Councilor Frank Isganitis said he was voting against the measure because he was not sure whether the resolve represented the sentiment of the citizens of Rockland.
“I’m not comfortable with this,” Isganitis said.
Councilor Larry Pritchett said his reservations included his belief that there are three parts to the issue — gun control, changes to the mental health system and school safety — but that the resolve only dealt with gun control.
“It’s not that I don’t think that gun control laws can’t be tweaked but I want attention on all three issues,” Pritchett said.
The resolve stated: “That, in light of the recent shootings in Newtown, Conn.; Aurora, Colo.; Oakland, Calif.; and Oak Creek, Wis.; and other mass shootings in 2012, the Rockland City Council resolves to support the review of gun control legislation and related issues at both the state and federal levels to address gun violence in the United States.”
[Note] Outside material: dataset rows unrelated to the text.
(* ===== verification/Json.v ===== *)
(** encoding/json as the connector uses it: the syntax check and the parser
of [json.Unmarshal], its decoding into the fields of a struct (errors of type
are remembered while the other fields are still filled), and [json.Marshal] of
strings, integers, string maps and structs. *)

From Stdlib Require Import DecimalString DecimalFacts DecimalZ DecimalN DecimalPos.
From S2P Require Import Prelude GoText.
Local Open Scope Z_scope.

#[warnings="-register-all"]
Inductive json :=
  | JNull
  | JBool (b : bool)
  | JNumber (lit : string)
  | JString (s : string)
  | JArray (l : list json)
  | JObject (ms : list (string * json)).

(** * Parsing *)

Definition char_is (z : Z) (c : ascii) : bool := code c =? z.
Definition is_ws (c : ascii) : bool :=
  char_is 32 c || char_is 9 c || char_is 10 c || char_is 13 c.

Fixpoint skip_ws (s : string) : string :=
  match s with
  | String c s' => if is_ws c then skip_ws s' else s
  | EmptyString => EmptyString
  end.

(** If [s] starts with the byte [z], what follows it. *)
Definition expect (z : Z) (s : string) : option string :=
  match s with
  | String c s' => if char_is z c then Some s' else None
  | EmptyString => None
  end.

Definition hex_digit (c : ascii) : option Z :=
  if in_range 48 57 c then Some (code c - 48)
  else if in_range 97 102 c then Some (code c - 87)
  else if in_range 65 70 c then Some (code c - 55)
  else None.

Definition hex4 (s : string) : option (Z * string) :=
  match s with
  | String a (String b (String c (String d s'))) =>
      match hex_digit a, hex_digit b, hex_digit c, hex_digit d with
      | Some a, Some b, Some c, Some d => Some (a * 4096 + b * 256 + c * 16 + d, s')
      | _, _, _, _ => None
      end
  | _ => None
  end.
(* ===== verification/ProtoDef.v ===== *)
(** The interfaces of common/datadef and the conventions of protodef: reading
a body into a value, writing a value to a body. *)

From S2P Require Import Prelude GoText Json.
Local Open Scope Z_scope.

(** * common/datadef *)

Class Valider (A : Type) := Valid : A -> bool.
(** [Marshal() ([]byte, error)] *)
Class Marshaler (A : Type) := Marshal : A -> bytes * option error.
(** [Unmarshal([]byte) error] on a pointer receiver: the value after the call
and the error. *)
Class Unmarshaler (A : Type) := Unmarshal : bytes -> A -> A * option error.
Class ValidMarshaler (A : Type) := {
  vm_Valider :: Valider A;
  vm_Marshaler :: Marshaler A;
}.
Class ValidUnmarshaler (A : Type) := {
  vu_Valider :: Valider A;
  vu_Unmarshaler :: Unmarshaler A;
}.

(** * protodef *)

Definition CodeResponseOK : Z := 1.
Definition BodyResponseOK : string := js "{'code':1}".
Definition CodeResponseRunOut : Z := 2.
Definition InfoResponseRunOut : string := "run out".
Definition BodyResponseRunOut : string := js "{'code':2,'info':'run out'}".
Definition CheckStatusApi : string := "/checkstatus".
Definition DefaultRequestContentType : string := "application/json; charset=utf-8".
Definition DefaultResponseContentType : string := "application/json; charset=utf-8".

(** What [ioutil.ReadAll] returns for a reader. *)
Record io_Reader := { read_all : bytes; read_err : option error }.

Section ReadWrite.
Context {A : Type}.

Definition ReadUnmarshal `{Unmarshaler A} (r : io_Reader) (o : A) : A * option error :=
  match read_err r with
  | Some err => (o, Some err)
  | None =>
      match Unmarshal (read_all r) o with
      | (o', Some err) => (o', Some err)
      | (o', None) => (o', None)
      end
  end.

Definition ReadUnmarshalValid `{ValidUnmarshaler A} (r : io_Reader) (o : A)
    : A * option error :=
  match read_err r with
  | Some err => (o, Some err)
  | None =>
      match Unmarshal (read_all r) o with
      | (o', Some err) => (o', Some err)
      | (o', None) => if Valid o' then (o', None) else (o', Some (EDef ErrParameter))
      end
  end.

(** A writer by its [Write]: the writer after the call and the error. *)
Definition MarshalWrite `{Marshaler A} {W} (Write : W -> bytes -> W * option error)
    (w : W) (o : A) : W * option error :=
  match Marshal o with
  | (_, Some err) => (w, Some err)
  | (b, None) => Write w b
  end.

End ReadWrite.

(** A [bytes.Buffer] as a writer. *)
Definition buffer_Write (w b : bytes) : bytes * option error := (w ++ b, None).

(** * Properties *)

(** The two bodies are what marshalling their codes and text gives. *)
Theorem response_bodies :
  json_print (JObject [("code", JInt CodeResponseOK)]) = BodyResponseOK /\
  json_print (JObject [("code", JInt CodeResponseRunOut); ("info", JString InfoResponseRunOut)]) = BodyResponseRunOut.
Proof. vm_compute. split; reflexivity. Qed.

(** [ReadUnmarshalValid] succeeds exactly when the body is read, is a value, and the value
is valid; the value is kept in any case. *)
Theorem ReadUnmarshalValid_spec `{ValidUnmarshaler A} r (o o' : A) :
  ReadUnmarshalValid r o = (o', None) <->
  read_err r = None /\ Unmarshal (read_all r) o = (o', None) /\ Valid o' = true.
Proof.
  unfold ReadUnmarshalValid. destruct (read_err r) as [e|]; [naive_solver|].
  destruct (Unmarshal (read_all r) o) as [o1 [e|]]; [naive_solver|].
  destruct (Valid o1) eqn:Hv; naive_solver congruence.
Qed.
Councilor Eric Hebert said he supported the resolve because it was not taking a particular stand on what gun control changes, if any, should be approved. This was simply a resolve to ask the state and federal government to review the issue.
Hebert said he has spoken with citizens who are gun owners and they are in agreement that there could be some issues addressed that might help mitigate the tragedies.
“I’m 100 percent behind this,” he said.
In other action at the Monday night council meeting, councilors voted unanimously to approve a one-month amnesty starting March 13 for motorists with parking tickets. The parking violators would only have to pay the original fees and not penalties.
The council also voted 4-0 — Mayor William Clayton abstained — to borrow up to $50,000 to pay for drainage improvements to the Pen Bay Acres residential neighborhood. Councilors said that failure to perform the work could damage city streets.